Por un instante no entendí lo que me decía. Él notó mi desconcierto y siguió hablando:
―Te induciremos el parto y, una vez que el feto esté fuera, podemos ver qué es lo que ha pasado. ¿Tienes alguna pregunta?
No dije nada. Imagino que el doctor supuso que lo entendía todo.
Me llevaron a una sala blanca y grande, donde había otras mujeres con las mismas batas. Todas ellas, compungidas por el dolor, arrastraban la vía intravenosa mientras caminaban de un lugar a otro. Otra enfermera me puso suero, mientras me indicaba:
Te hemos puesto la hormona para el parto, por lo que los dolores que sentirás serán muy fuertes.
Las horas pasaban y sufría de contracciones intensas, pero inservibles, porque apenas dilataba; al ser un hospital público, la epidural no estaba dentro del presupuesto. Me retorcía del dolor y del cansancio, mientras vomitaba flemas incoloras, y lloraba de desilusión. De la nada, escuché una voz desconocida que me gritaba «camina». Era una señora que no sufría ningún dolor aparente; se apreciaba que tenía experiencia. Le hice caso, me paré, e intenté caminar. Al sentir el esfuerzo, mi útero necio al fin entendió, y de pronto, expulsé mucho líquido denso, y unos coágulos rojos bien grandes y calientes que se deslizaban por mis piernas.
―¡Al fin!», gritó la enfermera, que me miraba del otro lado del pasillo.
Corrió hacia mí, me tomó y despacio me sentó en una silla, subiendo mis piernas en unos brazos de metal. El doctor llegó de inmediato. Yo resistía, sudaba y lloraba. En el último minuto me había resignado a vivir.
El doctor cortó con un bisturí algo en mi entrepierna y me gritó que pujara. Sentí una explosión, escuché el sonido del líquido que caía en el suelo y, exhausta, expulsaba el cuerpo sin vida de mi bebé. Inmediatamente, me cubrió un alivio casi celestial.
Hubo silencio por unos segundos, hasta que el doctor empezó a enumerar:
―Es una niña, de peso, tamaño y color normal, ninguna deformación evidente, el cordón umbilical enrollado en el cuello, placenta normal ―y luego concluyó―: Hora de la muerte: ocho de la noche. Causa de la muerte: desconocida.
Vi que la enfermera se alejaba sujetando un bultito pequeño envuelto en unas mantas. El doctor, con tono amable, me explicó:
―Es mejor que no la veas, no le pongas nombre,. Fue una bebé muy amable, recuérdalo siempre. Tuviste un muy buen parto y no tendrás ningún problema en volver a quedar embarazada. Eso sí, espera al menos unos dos años. No estés triste ―concluyó.

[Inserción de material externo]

(** An index that was measured can be encoded with that measurement: no
    name, tag, count or size is refused any more, and the image has exactly the
    measured length. *)
Theorem measured_image_encodes index universe caps sz :
  index_typed index → index_after_epoch index → measure_image index universe caps = Ok sz →
  ∃ l, encode index universe caps sz = Ok l ∧ Z.of_nat (length l) = encoded_bytes sz.
Proof.
  intros Hty Ht Hm. apply measure_image_Ok in Hm as (Hv & Hb & Hsz & Hu & -> & He & _).
  cbn [encoded_bytes] in *. pose proof Hv as Hv'. apply validate_Ok in Hv' as (_ & _ & _ & _ & _ & Hcb & Hr & Hn).
  exists (enc_image index universe). rewrite length_enc_image. split; [|done].
  apply encode_Ok; [done|]. cbn [encoded_bytes]. split_and!; try done.
  - unfold u32_max. lia.
  - pose proof (length_enc_image index universe) as Hl. intros Hz. rewrite Hz in Hl. unfold enc_image in Hl.
    rewrite length_app, length_to_le_bytes in Hl. lia.
  - by apply fits_universe_ok.
  - apply length_enc_image.
Qed.

(** ** Decoding *)

Context {P : EtagParse}.

(** Names are Rust strings and entity tags parse back. *)
Definition index_wire (index : KeyIndexState) : Prop :=
  ∀ name b, buckets index !! name = Some b → str_ok name = true ∧
    (∀ k e, kr_map (keys b) !! k = Some e → str_ok k = true ∧ etag_parses e) ∧
    (∀ k t, gr_map (gone b) !! k = Some t → str_ok k = true).

Definition image_keys (b : BucketState) : KeyRows := insert_all KeyRows_default (Keys.iter (keys b)).

Definition bucket_image (b : BucketState) : BucketState :=
  image_bucket_state (image_keys b) (raise_all GoneRows_default (Gone.iter (gone b)))
    (count_all stats_zero (Keys.iter (keys b))).

Definition add_images (index : KeyIndexState) (universe : list string) (B : gmap string BucketState)
    : gmap string BucketState :=
  foldl (λ B name, match buckets index !! name with Some b => <[name := bucket_image b]> B | None => B end) B universe.

Definition add_totals (index : KeyIndexState) (universe : list string) (total : IndexStats) : IndexStats :=
  foldl (λ t name, match buckets index !! name with
                   | Some b => Stats.replace t stats_zero (b_stats (bucket_image b)) | None => t end) total universe.

Lemma insert_all_map ks rows :
  kr_map (insert_all ks rows) = foldl (λ m r, <[r.1 := skeletal r.2]> m) (kr_map ks) rows.
Proof.
  revert ks. induction rows as [|r rows IH]; intros ks; [done|].
  unfold insert_all in *. cbn [foldl]. by rewrite IH, insert_map.
Qed.

Lemma image_keys_map b : kr_map (image_keys b) = skeletal <$> kr_map (keys b).
Proof.
  apply map_eq. intros k. unfold image_keys. rewrite insert_all_map, (foldl_insert_lookup skeletal) by apply sorted_rows_NoDup.
  unfold Keys.iter. rewrite sorted_rows_map, lookup_fmap. by destruct (kr_map (keys b) !! k).
Qed.
(* ===== verification/Install.v ===== *)
(** * The guarded install

    [src/src/index/fleet/install.rs]: whether a verified private candidate may
    replace the live index, which live effects the swap must carry into it, and
    the swap itself.  [align_cuts] belongs to [groupnet] and is a parameter; the
    iteration order of the live bucket table is an argument.  Lock poisoning is
    not modelled. *)

From S2P Require Import Prelude.
From S2P Require Import ObjTypes.
From S2P Require Import ImageCodec.
From S2P Require Import Rows.
From S2P Require Import IndexCapture.
From S2P Require Import KeyIndex.

Record CutPair := mkCutPair {
  pair_writer : string;
  pair_live : option (Z * Z);
  pair_barrier : option (Z * Z);
}.

Inductive RowField := FETag | FSize | FStorageClass | FLastModified.

Inductive Clause :=
| UniverseMismatch
| LiveRebuilding
| CutConflict
| CandidateUnsynced
| RowLimit
| RowMismatch (f : RowField)
| TombstoneMismatch
| Unavailable.

#[global] Instance RowField_eq_dec : EqDecision RowField.
Proof. solve_decision. Defined.
#[global] Instance Clause_eq_dec : EqDecision Clause.
Proof. solve_decision. Defined.

Record Incompatibility := mkIncompat {
  in_clause : Clause;
  in_bucket_ : option string;
  in_key : option string;
  in_cut : option CutPair;
}.

Inductive InstallRefusal :=
| Pending (cut : option CutPair)
| Incompatible (i : Incompatibility).

Definition at_ (c : Clause) (bucket key : string) : InstallRefusal :=
  Incompatible (mkIncompat c (Some bucket) (Some key) None).
Definition in_bucket (c : Clause) (bucket : string) : InstallRefusal :=
  Incompatible (mkIncompat c (Some bucket) None None).
Definition whole (c : Clause) : InstallRefusal := Incompatible (mkIncompat c None None None).
Definition at_writer (c : Clause) (cut : option CutPair) : InstallRefusal :=
  Incompatible (mkIncompat c None None cut).
Definition unavailable : InstallRefusal := whole Unavailable.

(** [groupnet]'s comparison of the live positions with a barrier. *)
Inductive CutAlignment := AExact | APending | AConflict.
Class AlignCuts := align_cuts : list (string * Z * Z) → list NativeCut → CutAlignment * option CutPair.

(** ** Ordering live and candidate effects *)

Definition whole_seconds (time : Z) : Z :=
  if time <? UNIX_EPOCH then 0 else (time - UNIX_EPOCH) / nanos_per_sec.

Definition version_difference (live peer : ObjEntry) : option RowField :=
  if negb (bool_decide (etag peer = etag live)) then Some FETag
  else if negb (bool_decide (size peer = size live)) then Some FSize
  else if negb (bool_decide (storage_class peer = storage_class live)) then Some FStorageClass
  else if is_none (etag live) && negb (last_modified peer =? last_modified live) then Some FLastModified
  else None.

Definition row_carried (row : ObjEntry) (peer : option ObjEntry) (peer_deleted : option Z)
    : result Clause bool :=
  match (λ peer, version_difference row peer) <$> peer with
  | Some None => Ok false
  | found =>
      let difference := match found with Some (Some field) => Some field | _ => None end in
      let second := whole_seconds (last_modified row) in
      if is_some_and (λ at_, second <? whole_seconds at_) peer_deleted
         || is_some_and (λ peer, second <? whole_seconds (last_modified peer)) peer
      then Ok false
      else if is_some_and (λ at_, last_modified row <=? at_) peer_deleted then Err TombstoneMismatch
      else match peer, difference with
           | Some peer, Some field =>
               if whole_seconds (last_modified peer) =? second then Err (RowMismatch field) else Ok true
           | _, _ => Ok true
           end
  end.

Definition tombstone_carried (deleted_at : Z) (peer : option ObjEntry) (peer_deleted : option Z)
    : result Clause bool :=
  if is_some_and (λ at_, deleted_at <=? at_) peer_deleted then Ok false
  else match peer with
       | Some peer =>
           if deleted_at <? last_modified peer then Ok false
           else if whole_seconds (last_modified peer) =? whole_seconds deleted_at then Err TombstoneMismatch
           else Ok true
       | None => Ok true
       end.

(** ** The coverage check *)

Inductive Carried := CRow (e : ObjEntry) | CDelete (deleted_at : Z).
Definition Carry : Type := list (string * string * Carried).

Fixpoint check_live_shape (order : list string) (live : KeyIndexState) (universe : list string)
    : result InstallRefusal unit :=
  match order with
  | [] => Ok tt
  | name :: order =>
      match buckets live !! name with
      | None => check_live_shape order live universe
      | Some b =>
          _ ← refuse_if (negb (bool_decide (name ∈ universe))) (in_bucket UniverseMismatch name);
          _ ← refuse_if (is_some (rebuild_generation b)) (in_bucket LiveRebuilding name);
          check_live_shape order live universe
      end
  end.

Fixpoint check_universe (universe : list string) (candidate : KeyIndexState) : result InstallRefusal unit :=
  match universe with
  | [] => Ok tt
  | name :: universe =>
      b ← ok_or (buckets candidate !! name) (in_bucket UniverseMismatch name);
      _ ← refuse_if (negb (synced b) || negb (bool_decide (uncertain_keys b = ∅)))
            (in_bucket CandidateUnsynced name);
      check_universe universe candidate
  end.

Fixpoint check_rows (name : string) (incoming : BucketState) (rows : list (string * ObjEntry)) (carry : Carry)
    : result InstallRefusal Carry :=
  match rows with
  | [] => Ok carry
  | (key, e) :: rows =>
      carried ← map_err (λ c, at_ c name key)
                  (row_carried e (Keys.get (keys incoming) key) (Gone.get (gone incoming) key));
      check_rows name incoming rows (if carried : bool then carry ++ [(name, key, CRow e)] else carry)
  end.

Fixpoint check_gone (name : string) (incoming : BucketState) (rows : list (string * Z)) (carry : Carry)
    : result InstallRefusal Carry :=
  match rows with
  | [] => Ok carry
  | (key, deleted_at) :: rows =>
      carried ← map_err (λ c, at_ c name key)
                  (tombstone_carried deleted_at (Keys.get (keys incoming) key) (Gone.get (gone incoming) key));
      check_gone name incoming rows (if carried : bool then carry ++ [(name, key, CDelete deleted_at)] else carry)
  end.

Fixpoint check_buckets (order : list string) (live candidate : KeyIndexState) (max_rows rows : Z) (carry : Carry)
    : result InstallRefusal Carry :=
  match order with
  | [] => Ok carry
  | name :: order =>
      match buckets live !! name with
      | None => check_buckets order live candidate max_rows rows carry
      | Some b =>
          incoming ← ok_or (buckets candidate !! name) (in_bucket UniverseMismatch name);
          rows ← ok_or (n ← checked_add usize_max rows (Keys.len (keys b));
                        n ← checked_add usize_max n (Gone.len (gone b));
                        if n <=? max_rows then Some n else None) (in_bucket RowLimit name);
          carry ← check_rows name incoming (Keys.iter (keys b)) carry;
          carry ← check_gone name incoming (Gone.iter (gone b)) carry;
          check_buckets order live candidate max_rows rows carry
      end
  end.

(** [universe.windows(2).any(|pair| pair[0] >= pair[1])]. *)
Fixpoint unsorted (universe : list string) : bool :=
  match universe with
  | a :: (b :: _) as rest => sleb b a || unsorted rest
  | _ => false
  end.

Section install.
Context {L : Layout} {A : AlignCuts}.

(** [order] is the iteration order of the live bucket table. *)
Definition check_candidate (order : list string) (live candidate : KeyIndexState) (cuts : list NativeCut)
    (universe : list string) (max_rows : Z) : result InstallRefusal Carry :=
  _ ← refuse_if (bool_decide (universe = []) || unsorted universe
                 || negb (bool_decide (base.size (buckets candidate) = length universe)))
        (whole UniverseMismatch);
  _ ← check_live_shape order live universe;
  let '(verdict, deciding) :=
    align_cuts ((λ r, (r.1, r.2.1, r.2.2)) <$> sorted_rows (native_cuts live)) cuts in
  _ ← match verdict with
      | AExact => Ok tt
      | APending => Err (Pending deciding)
      | AConflict => Err (at_writer CutConflict deciding)
      end;
  _ ← check_universe universe candidate;
  check_buckets order live candidate max_rows 0 [].

(** ** The swap *)

Definition is_delete (c : string * string * Carried) : bool :=
  match c.2 with CDelete _ => true | CRow _ => false end.

Definition apply_one (candidate : KeyIndexState) (c : string * string * Carried)
    : result InstallRefusal KeyIndexState :=
  let '(name, key, effect) := c in
  b ← ok_or (buckets candidate !! name) (in_bucket UniverseMismatch name);
  match effect with
  | CDelete deleted_at =>
      let b := with_gone b (Gone.raise (gone b) key deleted_at) in
      let '(previous, ks) := Keys.remove (keys b) key in
      let b := with_keys b ks in
      match previous with
      | Some previous =>
          let '(b, total) := account_replacement b (i_stats candidate) (Stats.for_entry previous) stats_zero in
          Ok (with_stats (with_bucket candidate name b) total)
      | None => Ok (with_bucket candidate name b)
      end
  | CRow e =>
      let '(previous, ks) := Keys.insert (keys b) key e in
      let b := with_keys b ks in
      let '(b, total) := account_replacement b (i_stats candidate)
                           (from_option Stats.for_entry stats_zero previous) (Stats.for_entry e) in
      Ok (with_stats (with_bucket candidate name b) total)
  end.

Fixpoint apply_all (candidate : KeyIndexState) (carry : Carry) : result InstallRefusal KeyIndexState :=
  match carry with
  | [] => Ok candidate
  | c :: carry => candidate ← apply_one candidate c; apply_all candidate carry
  end.

(** Deletes first, then rows. *)
Definition apply_carry (candidate : KeyIndexState) (carry : Carry) : result InstallRefusal KeyIndexState :=
  apply_all candidate (filter (λ c, is_delete c = true) carry ++ filter (λ c, is_delete c = false) carry).

Fixpoint adopt_buckets (universe : list string) (live candidate : KeyIndexState)
    : result InstallRefusal KeyIndexState :=
  match universe with
  | [] => Ok candidate
  | name :: universe =>
      b ← ok_or (buckets candidate !! name) (in_bucket UniverseMismatch name);
      let old := buckets live !! name in
      generation ← ok_or (checked_add u64_max (from_option sync_generation 0 old) 1) unavailable;
      let b := mkBucket (synced b) (keys b) (gone b) generation (rebuild_generation b) (rebuild_touched b)
                 (from_option uncertainty_epoch (uncertainty_epoch b) old)
                 (from_option uncertain_keys (uncertain_keys b) old) (b_stats b) in
      adopt_buckets universe live (with_bucket candidate name b)
  end.

Definition fleet_install_check (order : list string) (live candidate : KeyIndexState) (cuts : list NativeCut)
    (universe : list string) (max_rows : Z) : result InstallRefusal unit :=
  _ ← check_candidate order live candidate cuts universe max_rows; Ok tt.

(** The result, the stage left over, the live index, and the capture that was
    attached to the replaced index, withdrawn. *)
Definition install_fleet_candidate (order : list string) (live : KeyIndexState) (stage : option KeyIndexState)
    (cuts : list NativeCut) (universe : list string) (max_rows : Z)
    : result InstallRefusal (option IndexCapture) * option KeyIndexState * KeyIndexState :=
  match stage with
  | None => (Err unavailable, stage, live)
  | Some candidate =>
      match check_candidate order live candidate cuts universe max_rows with
      | Err e => (Err e, stage, live)
      | Ok carry =>
          match (c ← adopt_buckets universe live candidate; apply_carry c carry) with
          | Err e => (Err e, None, live)
          | Ok candidate =>
              (Ok ((λ c, Capture.invalidate c IRebuild) <$> capture live), None,
               mkIndex (buckets candidate) (i_stats candidate) (capture candidate) (native_cuts live))
          end
      end
  end.
End install.
(* ===== verification/InstallProps.v ===== *)
(** * Correctness of the guarded install

    What an install does to every key, that it keeps every live effect, fence
    and cut, and the one case in which it does not. *)

From S2P Require Import Prelude.
From S2P Require Import ObjTypes.
From S2P Require Import ImageCodec.
From S2P Require Import CodecProps.
From S2P Require Import Rows.
From S2P Require Import IndexCapture.
From S2P Require Import KeyIndex.
From S2P Require Import IndexWf.
From S2P Require Import IndexSteps.
From S2P Require Import IndexInv.
From S2P Require Import Install.

(** ** What the check found *)

Section check.
Context {L : Layout}.
Implicit Types (b inc : BucketState) (carry : Carry).

Definition row_verdict inc k e : result Clause bool :=
  row_carried e (kr_map (keys inc) !! k) (gr_map (gone inc) !! k).
Definition tomb_verdict inc k d : result Clause bool :=
  tombstone_carried d (kr_map (keys inc) !! k) (gr_map (gone inc) !! k).

Lemma check_rows_Ok name inc rows carry out :
  check_rows name inc rows carry = Ok out →
  Forall (λ r, ∃ v, row_verdict inc r.1 r.2 = Ok v) rows ∧
  ∀ x, x ∈ out ↔ x ∈ carry ∨ ∃ k e, (k, e) ∈ rows ∧ x = (name, k, CRow e) ∧ row_verdict inc k e = Ok true.
Proof.
  revert carry. induction rows as [|[k e] rows IH]; intros carry H; cbn [check_rows] in H.
  { injection H as <-. split; [constructor|]. intros x. split; [auto|]. intros [?|(k & e & Hin & _)]; [done|].
    by apply elem_of_nil in Hin. }
  apply bind_ok in H as (v & Hv & H). apply map_err_ok in Hv. change (row_verdict inc k e = Ok v) in Hv.
  apply IH in H as [Hall Hin]. split; [constructor; eauto|]. intros x. rewrite Hin. setoid_rewrite elem_of_cons.
  destruct v.
  - rewrite elem_of_app, list_elem_of_singleton. split; [|naive_solver].
    intros [[?| ->]|(k' & e' & ? & ?)]; [auto|right; eauto 10|right; eauto 10].
  - split; [naive_solver|]. intros [?|(k' & e' & [Heq|?] & -> & Hv')]; [auto| |right; eauto 10].
    simplify_eq/=. congruence.
Qed.

Lemma check_gone_Ok name inc rows carry out :
  check_gone name inc rows carry = Ok out →
  Forall (λ r, ∃ v, tomb_verdict inc r.1 r.2 = Ok v) rows ∧
  ∀ x, x ∈ out ↔ x ∈ carry ∨ ∃ k d, (k, d) ∈ rows ∧ x = (name, k, CDelete d) ∧ tomb_verdict inc k d = Ok true.
Proof.
  revert carry. induction rows as [|[k d] rows IH]; intros carry H; cbn [check_gone] in H.
  { injection H as <-. split; [constructor|]. intros x. split; [auto|]. intros [?|(k & d & Hin & _)]; [done|].
    by apply elem_of_nil in Hin. }
  apply bind_ok in H as (v & Hv & H). apply map_err_ok in Hv. change (tomb_verdict inc k d = Ok v) in Hv.
  apply IH in H as [Hall Hin]. split; [constructor; eauto|]. intros x. rewrite Hin. setoid_rewrite elem_of_cons.
  destruct v.
  - rewrite elem_of_app, list_elem_of_singleton. split; [|naive_solver].
    intros [[?| ->]|(k' & e' & ? & ?)]; [auto|right; eauto 10|right; eauto 10].
  - split; [naive_solver|]. intros [?|(k' & e' & [Heq|?] & -> & Hv')]; [auto| |right; eauto 10].
    simplify_eq/=. congruence.
Qed.

(** [x] is a live effect of bucket [name] the swap must carry. *)
Definition carried (live candidate : KeyIndexState) (name : string) (x : string * string * Carried) : Prop :=
  ∃ b inc, buckets live !! name = Some b ∧ buckets candidate !! name = Some inc ∧
    ((∃ k e, kr_map (keys b) !! k = Some e ∧ x = (name, k, CRow e) ∧ row_verdict inc k e = Ok true) ∨
     (∃ k d, gr_map (gone b) !! k = Some d ∧ x = (name, k, CDelete d) ∧ tomb_verdict inc k d = Ok true)).

(** Every effect of a live bucket is ordered against the candidate. *)
Definition ordered (live candidate : KeyIndexState) (name : string) : Prop :=
  ∀ b, buckets live !! name = Some b → ∃ inc, buckets candidate !! name = Some inc ∧
    (∀ k e, kr_map (keys b) !! k = Some e → ∃ v, row_verdict inc k e = Ok v) ∧
    (∀ k d, gr_map (gone b) !! k = Some d → ∃ v, tomb_verdict inc k d = Ok v).

Lemma check_buckets_Ok order live candidate max rows carry out :
  check_buckets order live candidate max rows carry = Ok out →
  (∀ name, name ∈ order → ordered live candidate name) ∧
  ∀ x, x ∈ out ↔ x ∈ carry ∨ ∃ name, name ∈ order ∧ carried live candidate name x.
Proof.
  revert rows carry. induction order as [|name order IH]; intros rows carry H; cbn [check_buckets] in H.
  { injection H as <-. split; [by intros ? ?%elem_of_nil|]. intros x. split; [auto|].
    intros [?|(n & Hin & _)]; [done|by apply elem_of_nil in Hin]. }
  destruct (buckets live !! name) as [b|] eqn:Eb.
  - apply bind_ok in H as (inc & Hi & H). apply ok_or_ok in Hi. apply bind_ok in H as (n & _ & H).
    apply bind_ok in H as (c1 & H1 & H). apply bind_ok in H as (c2 & H2 & H).
    apply check_rows_Ok in H1 as [A1 M1]. apply check_gone_Ok in H2 as [A2 M2]. apply IH in H as [Ho Hm].
    rewrite Forall_forall in A1. rewrite Forall_forall in A2. split.
    + intros name' [->|Hin]%elem_of_cons; [|by apply Ho]. intros b' Hb'. rewrite Eb in Hb'. injection Hb' as <-.
      exists inc. split_and!; [done| |].
      * intros k e Hk. apply (A1 (k, e)). by apply elem_of_sorted_rows.
      * intros k d Hk. apply (A2 (k, d)). by apply elem_of_sorted_rows.
    + intros x. rewrite Hm, M2, M1. setoid_rewrite elem_of_cons. unfold carried at 2. split.
      * intros [[[?|(k & e & Hk%elem_of_sorted_rows & Hx & Hv)]|(k & d & Hk%elem_of_sorted_rows & Hx & Hv)]|(n' & Hin & Hc)].
        -- auto.
        -- right. exists name. split; [auto|]. exists b, inc. split_and!; [done..|]. left. eauto.
        -- right. exists name. split; [auto|]. exists b, inc. split_and!; [done..|]. right. eauto.
        -- right. exists n'. split; [auto|]. exact Hc.
      * intros [?|(n' & [->|Hin] & Hc)]; [auto| |right; eauto].
        destruct Hc as (b' & inc' & Hb' & Hi' & Hc). simplify_eq. left.
        destruct Hc as [(k & e & Hk%elem_of_sorted_rows & Hx & Hv)|(k & d & Hk%elem_of_sorted_rows & Hx & Hv)]; eauto 10.
  - apply IH in H as [Ho Hm]. split.
    + intros name' [->|Hin]%elem_of_cons; [|by apply Ho]. intros b' Hb'. congruence.
    + intros x. rewrite Hm. setoid_rewrite elem_of_cons. split; [naive_solver|].
      intros [?|(n' & [->|Hin] & Hc)]; [auto| |right; eauto]. destruct Hc as (b' & inc' & Hb' & _). congruence.
Qed.
End check.

#[global] Instance clause_bool_dec : EqDecision (result Clause bool).
Proof. solve_decision. Defined.

(** ** What the swap does to a key *)

Section apply.
Context {L : Layout}.
Implicit Types (b : BucketState) (c : KeyIndexState).

Definition effect_bucket b key (eff : Carried) : BucketState :=
  match eff with
  | CDelete d => row_removed (with_gone b (Gone.raise (gone b) key d)) key
  | CRow e => inserted b key e
  end.

Definition effect_stats b key (eff : Carried) (total : IndexStats) : IndexStats :=
  match eff with
  | CDelete _ => match kr_map (keys b) !! key with
                 | Some p => Stats.replace total (Stats.for_entry p) stats_zero
                 | None => total
                 end
  | CRow e => Stats.replace total (row_stats (kr_map (keys b) !! key)) (Stats.for_entry e)
  end.

Lemma apply_one_Ok c name key eff c' :
  apply_one c (name, key, eff) = Ok c' ↔
  ∃ b, buckets c !! name = Some b ∧
    c' = mkIndex (<[name := effect_bucket b key eff]> (buckets c)) (effect_stats b key eff (i_stats c))
           (capture c) (native_cuts c).
Proof.
  unfold apply_one. destruct (buckets c !! name) as [b|] eqn:Eb; cbn [ok_or mbind result_bind]; [|naive_solver].
  match goal with |- ?m = _ ↔ _ => assert (m = Ok (mkIndex (<[name := effect_bucket b key eff]> (buckets c))
    (effect_stats b key eff (i_stats c)) (capture c) (native_cuts c))) as -> end; [|naive_solver].
  destruct eff as [e|d]; cbn [effect_bucket effect_stats].
  - pose proof (insert_prev (keys b) key e) as Hp. unfold inserted, insert_accounted.
    destruct (Keys.insert (keys b) key e) as [p ks]. cbn [fst] in Hp. subst p. by destruct (kr_map (keys b) !! key).
  - unfold row_removed. cbn [with_gone keys b_stats]. unfold Keys.remove.
    by destruct (kr_map (keys b) !! key) as [p|] eqn:Ep.
Qed.

(** The row and the tombstone of one key. *)
Definition key_state (o : option BucketState) (k : string) : option ObjEntry * option Z :=
  match o with
  | Some b => (kr_map (keys b) !! k, gr_map (gone b) !! k)
  | None => (None, None)
  end.

Definition raised (d : Z) (o : option Z) : Z := match o with Some x => Z.max x d | None => d end.

Definition key_effect (eff : Carried) (st : option ObjEntry * option Z) : option ObjEntry * option Z :=
  match eff with
  | CDelete d => (None, Some (raised d st.2))
  | CRow e => (Some e, st.2)
  end.

Lemma effect_bucket_key b key eff k :
  key_state (Some (effect_bucket b key eff)) k =
  if decide (k = key) then key_effect eff (key_state (Some b) k) else key_state (Some b) k.
Proof.
  unfold key_state. destruct eff as [e|d]; cbn [effect_bucket key_effect].
  - rewrite inserted_map. destruct (inserted_rest b key e) as (-> & _).
    destruct (decide (k = key)) as [->|]; [by rewrite lookup_insert_eq|by rewrite lookup_insert_ne].
  - rewrite row_removed_map. destruct (row_removed_rest (with_gone b (Gone.raise (gone b) key d)) key) as (-> & _).
    cbn [with_gone keys gone]. rewrite raise_map. destruct (decide (k = key)) as [->|].
    + rewrite lookup_delete_eq, lookup_insert_eq. cbn. by destruct (gr_map (gone b) !! key).
    + by rewrite lookup_delete_ne, lookup_insert_ne.
Qed.

(** The bucket fields an effect leaves alone. *)
Definition same_frame b b' : Prop :=
  synced b' = synced b ∧ sync_generation b' = sync_generation b ∧ rebuild_generation b' = rebuild_generation b ∧
  rebuild_touched b' = rebuild_touched b ∧ uncertainty_epoch b' = uncertainty_epoch b ∧
  uncertain_keys b' = uncertain_keys b.

Lemma effect_bucket_frame b key eff : same_frame b (effect_bucket b key eff).
Proof.
  destruct eff as [e|d]; cbn [effect_bucket].
  - destruct (inserted_rest b key e) as (_ & ? & ? & ? & ? & ? & ?). by split_and!.
  - destruct (row_removed_rest (with_gone b (Gone.raise (gone b) key d)) key) as (_ & ? & ? & ? & ? & ? & ?).
    by split_and!.
Qed.

(** The effects of [l] on one key, in order. *)
Definition run_key (l : Carry) (name k : string) (st : option ObjEntry * option Z) : option ObjEntry * option Z :=
  foldl (λ st x, if decide (x.1.1 = name ∧ x.1.2 = k) then key_effect x.2 st else st) st l.

Lemma apply_all_key l : ∀ c c' name b,
  apply_all c l = Ok c' → buckets c !! name = Some b →
  ∃ b', buckets c' !! name = Some b' ∧ same_frame b b' ∧
    ∀ k, key_state (Some b') k = run_key l name k (key_state (Some b) k).
Proof.
  induction l as [|[[n key] eff] l IH]; intros c c' name b H Hb; cbn [apply_all] in H.
  { injection H as <-. exists b. by split_and!. }
  apply bind_ok in H as (c1 & H1 & H). apply apply_one_Ok in H1 as (bn & Hbn & ->).
  destruct (decide (n = name)) as [->|Hne].
  - assert (bn = b) as -> by congruence. eapply IH in H as (b' & Hb' & Hf & Hk); [|apply lookup_insert_eq].
    exists b'. split; [done|]. split.
    + destruct (effect_bucket_frame b key eff) as (? & ? & ? & ? & ? & ?), Hf as (? & ? & ? & ? & ? & ?).
      split_and!; congruence.
    + intros k. rewrite Hk, effect_bucket_key. unfold run_key. cbn [foldl fst snd].
      destruct (decide (k = key)) as [->|]; [by rewrite (decide_True (P := name = name ∧ key = key)) by done|].
      by rewrite (decide_False (P := name = name ∧ key = k)) by naive_solver.
  - eapply IH in H as (b' & Hb' & Hf & Hk); [|cbn [buckets]; by rewrite lookup_insert_ne].
    exists b'. split_and!; try done. intros k. rewrite Hk. unfold run_key. cbn [foldl fst snd].
    by rewrite decide_False by naive_solver.
Qed.

Lemma apply_all_dom l : ∀ c c', apply_all c l = Ok c' →
  dom (buckets c') = dom (buckets c) ∧ native_cuts c' = native_cuts c ∧ capture c' = capture c.
Proof.
  induction l as [|[[n key] eff] l IH]; intros c c' H; cbn [apply_all] in H; [by injection H as <-|].
  apply bind_ok in H as (c1 & H1 & H). apply apply_one_Ok in H1 as (bn & Hbn & ->).
  apply IH in H as (-> & -> & ->). cbn. split_and!; try done. rewrite dom_insert_L.
  apply elem_of_dom_2 in Hbn. set_solver.
Qed.

Lemma run_key_app l1 l2 name k st : run_key (l1 ++ l2) name k st = run_key l2 name k (run_key l1 name k st).
Proof. apply foldl_app. Qed.

Lemma run_key_none l name k st :
  (∀ x, x ∈ l → ¬ (x.1.1 = name ∧ x.1.2 = k)) → run_key l name k st = st.
Proof.
  induction l as [|x l IH]; intros H; [done|]. unfold run_key in *. cbn [foldl].
  rewrite decide_False by (apply H; set_solver). apply IH. intros y Hy. apply H. set_solver.
Qed.

Lemma key_effect_idem eff st : key_effect eff (key_effect eff st) = key_effect eff st.
Proof. destruct eff as [e|d]; [done|]. cbn. unfold raised. do 2 f_equal. destruct st.2; lia. Qed.

Lemma run_key_again l name k eff st :
  (∀ eff', (name, k, eff') ∈ l → eff' = eff) → run_key l name k (key_effect eff st) = key_effect eff st.
Proof.
  induction l as [|[[n k'] eff'] l IH]; intros Hall; [done|]. unfold run_key in *. cbn [foldl fst snd].
  destruct (decide (n = name ∧ k' = k)) as [[-> ->]|Hne]; [|apply IH; intros; apply Hall; set_solver].
  assert (eff' = eff) as -> by (apply Hall; set_solver). rewrite key_effect_idem. apply IH. intros; apply Hall; set_solver.
Qed.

Nadie me llegó a visitar al hospital, y 24 horas después, la enfermera me dio las cosas con las que llegué. Me vestí como pude. La ropa me quedaba grande, se notaba el gran vacío en mi estómago. Me llevaron en silla de ruedas a la puerta de salida. Me iba quitando los esparadrapos de mi mano. No tenía fuerzas, y mis venas sobresalían de mi piel más que nunca.
Levanté la cabeza y vi mi reflejo demacrado y pálido en un cristal. Tenía ojeras, mi pelo sin brillo, mis labios secos y mis tripas pegadas a mi esternón, sostenidas levemente por la piel flácida que me colgaba. Hasta que la luz intensa del sol en mi rostro me dejó casi ciega, y mi cuerpo frío recuperó un poco de calor. Con los ojos entreabiertos pude ver, en la acera de enfrente, a mi madre y mis cuatro hermanas mayores, esperándome, mudas y casi tan desoladas como yo. Tenía muchos años de no verlas, o al menos eso me pareció.